For another, we can practice. We can become proficient in the Workbook’s methods. We can learn to become expert at shifting our perception in any situation. We can learn to sink deep into our true nature through the training of our mind (the Course has wonderful methods of meditation). We can master the forgiveness process, so that no matter what anyone does to us, we can bless that person with a full heart, and lend a caring hand in response.
And finally, we can extend. Jesus expected to be sending miracle workers out into the world. He expected them to be so powerful that he wanted to make sure their power is tempered with mature understanding. He said, “Before it is safe to let miracle workers loose in this world, it is essential that they understand fully the fear of release” (Urtext version of T-2.V.1:1).

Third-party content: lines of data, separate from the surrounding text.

(** * Multi-persona company research assistant (app.py)

    A shallow embedding of the Streamlit script [app.py]: the persona
    registry, the two content providers, the response generator and the
    two session-state handlers (persona switch, chat input), followed by
    the properties of the conversation state machine.

    Modelling conventions.
    - A Python [str] is a Rocq [string] (its UTF-8 bytes).  [str.lower]
      is modelled on the ASCII letters, which is all the four trigger
      keywords and the persona names involve; the case mapping of the
      other characters is left out.
    - A Python [dict] literal is an association list in insertion order;
      [d[k]] raises [KeyError] on a missing key.
    - Script code runs in the monad [M]: it threads the [world] (session
      state, presentation calls issued so far, requests sent so far) and
      either returns a value or raises a Python exception.  State changes
      made before an exception is raised are kept, as in Python.
    - The hosted completion service and the plotting library are outside
      the repository; they are Section variables that decide, per call,
      whether the call raises and what it returns.  The content of a
      completion may be null, which Python reads as [None].
    - Streamlit identifies a chart drawn without a key by its figure and
      arguments and raises [StreamlitDuplicateElementId] when the same
      chart is drawn twice in one run of the script; the page trace of the
      [world] records what a run has drawn. *)

From Stdlib Require Import String Ascii List Bool Arith ZArith QArith Lia.
Import ListNotations.
Open Scope string_scope.

(** ** Python strings *)

Module PyStr.

(** The newline character written [\n] in the source. *)
Definition nl : string := String "010"%char EmptyString.

Definition is_upper (c : ascii) : bool :=
  let n := nat_of_ascii c in (65 <=? n)%nat && (n <=? 90)%nat.

Definition lower_char (c : ascii) : ascii :=
  if is_upper c then ascii_of_nat (nat_of_ascii c + 32) else c.

(** [s.lower()] *)
Fixpoint lower (s : string) : string :=
  match s with
  | EmptyString => EmptyString
  | String c t => String (lower_char c) (lower t)
  end.

(** [sep.join(xs)] *)
Fixpoint join (sep : string) (xs : list string) : string :=
  match xs with
  | [] => ""
  | [x] => x
  | x :: rest => x ++ sep ++ join sep rest
  end.

(** [needle in hay] *)
Fixpoint contains (needle hay : string) : bool :=
  String.prefix needle hay ||
  match hay with
  | EmptyString => false
  | String _ t => contains needle t
  end.

(** Truthiness of a string: [if s:] holds when [s] is not empty. *)
Definition truthy (s : string) : bool :=
  match s with
  | EmptyString => false
  | String _ _ => true
  end.

End PyStr.

(** ** Exceptions and the script monad *)

Inductive exception : Type :=
| KeyError (key : string)      (* [d[k]] with [k] missing *)
| IndexError                   (* [xs[i]] out of range *)
| ValueError (msg : string)
| Exception (msg : string)     (* raised by an external library; [msg] is [str(e)] *)
| StreamlitDuplicateElementId (msg : string).
                               (* an element drawn twice in one run; [msg] is [str(e)] *)

(** [str(e)].  A [KeyError] prints the [repr] of its key; [py_repr] is
    Python's [repr] on strings. *)
Definition exn_str (py_repr : string -> string) (e : exception) : string :=
  match e with
  | KeyError k => py_repr k
  | IndexError => "list index out of range"
  | ValueError m => m
  | Exception m => m
  | StreamlitDuplicateElementId m => m
  end.

Inductive outcome (A : Type) : Type :=
| Return (a : A)
| Raise (e : exception).
Arguments Return {A} a.
Arguments Raise {A} e.

(** ** Data *)

(** The [role] field of a chat message: the session log holds [user]
    and [assistant] entries, a completion request also a [system] one. *)
Inductive role : Type := system | user | assistant.

(** A chat message.  The content is a string, or [None] when it comes
    from a completion whose content is null. *)
Record message : Type := { msg_role : role; content : option string }.

(** One entry of [USER_PERSONAS]. *)
Record persona : Type := {
  name : string;
  description : string;
  priorities : list string;
  icon : string
}.

(** The keyword arguments of [openai.ChatCompletion.create]. *)
Record request : Type := {
  model : string;
  req_messages : list message;
  temperature : Q;
  max_tokens : Z
}.

(** What the script reads of a completion: [choices[i].message.content],
    a string or [None] (null content). *)
Record response : Type := { choices : list (option string) }.

(** Plotly traces, with the arguments the script passes. *)
Inductive trace : Type :=
| Funnel (y : list string) (x : list Z) (textinfo : string)
         (marker_color : list string)
| Scatterpolar (r : list Z) (theta : list string)
               (fill fillcolor line_color : string)
| Bar (bar_name : string) (x : list string) (y : list Z) (marker_color : string)
| Waterfall (wf_name orientation : string) (measure x : list string)
            (y : list Z) (connector_line_color : string)
| Scatter (x y : list Z) (text : list string) (mode : string)
          (marker_size : Z) (marker_color : list Z) (colorscale : string)
          (showscale : bool).

(** The layout properties the script sets; [None] is "not set". *)
Record layout : Type := {
  title : option string;
  height : option Z;
  barmode : option string;
  polar_radialaxis : option (bool * (Z * Z));   (* visible, range *)
  xaxis_title : option string;
  yaxis_title : option string
}.

Record Figure : Type := { fig_data : list trace; fig_layout : layout }.

(** A data frame built from a dict of columns, in insertion order. *)
Record DataFrame : Type := { columns : list (string * list string) }.

(** [st.session_state]: the conversation state.  ([research_data] is
    initialised to an empty dict and never read or written again.) *)
Record session_state : Type := {
  messages : list message;
  current_persona : string
}.

(** Calls into the presentation layer that the script makes, and the
    start of a run of the script: Streamlit then clears the page and the
    ids of the elements drawn. *)
Inductive ui_event : Type :=
| run_start
| st_text (widget : string) (body : string)  (* st.error, st.header, st.info, ... *)
| st_markdown (body : option string)         (* st.markdown(body) *)
| st_chat_message (r : role)
| st_spinner (body : string)
| st_plotly_chart (fig : Figure)             (* st.plotly_chart(fig, use_container_width=True) *)
| st_dataframe (df : DataFrame).

Definition trace_eq_dec (a b : trace) : {a = b} + {a <> b}.
Proof. repeat decide equality. Defined.

Definition layout_eq_dec (a b : layout) : {a = b} + {a <> b}.
Proof. repeat decide equality. Defined.

Definition Figure_eq_dec (a b : Figure) : {a = b} + {a <> b}.
Proof.
  decide equality; [apply layout_eq_dec | apply (list_eq_dec trace_eq_dec)].
Defined.

(** Whether the chart [fig] has been drawn in the current run: a chart
    call without a key gets its id from the figure and the other
    arguments, which are the same in both chart calls of the script.  (The
    two data frame calls differ in their height argument.) *)
Definition chart_drawn (fig : Figure) (evs : list ui_event) : bool :=
  fold_left (fun drawn ev =>
               match ev with
               | run_start => false
               | st_plotly_chart f =>
                   if Figure_eq_dec f fig then true else drawn
               | _ => drawn
               end) evs false.

Record world : Type := {
  session : session_state;
  ui : list ui_event;         (* presentation calls, oldest first *)
  api_log : list request      (* completion requests sent, oldest first *)
}.

(** Calls into the plotting library. *)
Inductive plotly_call : Type :=
| call_trace (t : trace)                       (* go.Funnel(...), go.Bar(...), ... *)
| call_Figure (data : list trace)              (* go.Figure(...) *)
| call_add_trace (fig : Figure) (t : trace)    (* fig.add_trace(t) *)
| call_update_layout (fig : Figure) (upd : layout).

We can be those miracle workers. We can begin each day by using the line Jesus gave to Helen and Bill: “Help me to perform whatever miracles you want of me today.” The test of our advancement on this path is our ability to uplift the lives of those around us: our spouses, our children, our friends, our colleagues, even strangers. Such a visible, concrete example, the Course says, “can speak with power greater than a thousand tongues” (T-27.II.5:8).
Wouldn’t it be wonderful if we could set that kind of example, if the world could look at our lives, look at the love shining from our faces, look at our miraculous effect on the people around us, and say, “Maybe Jesus really did write this book”?
[Please note: ACIM passages quoted in this article reference the Foundation for Inner Peace (FIP) Edition.]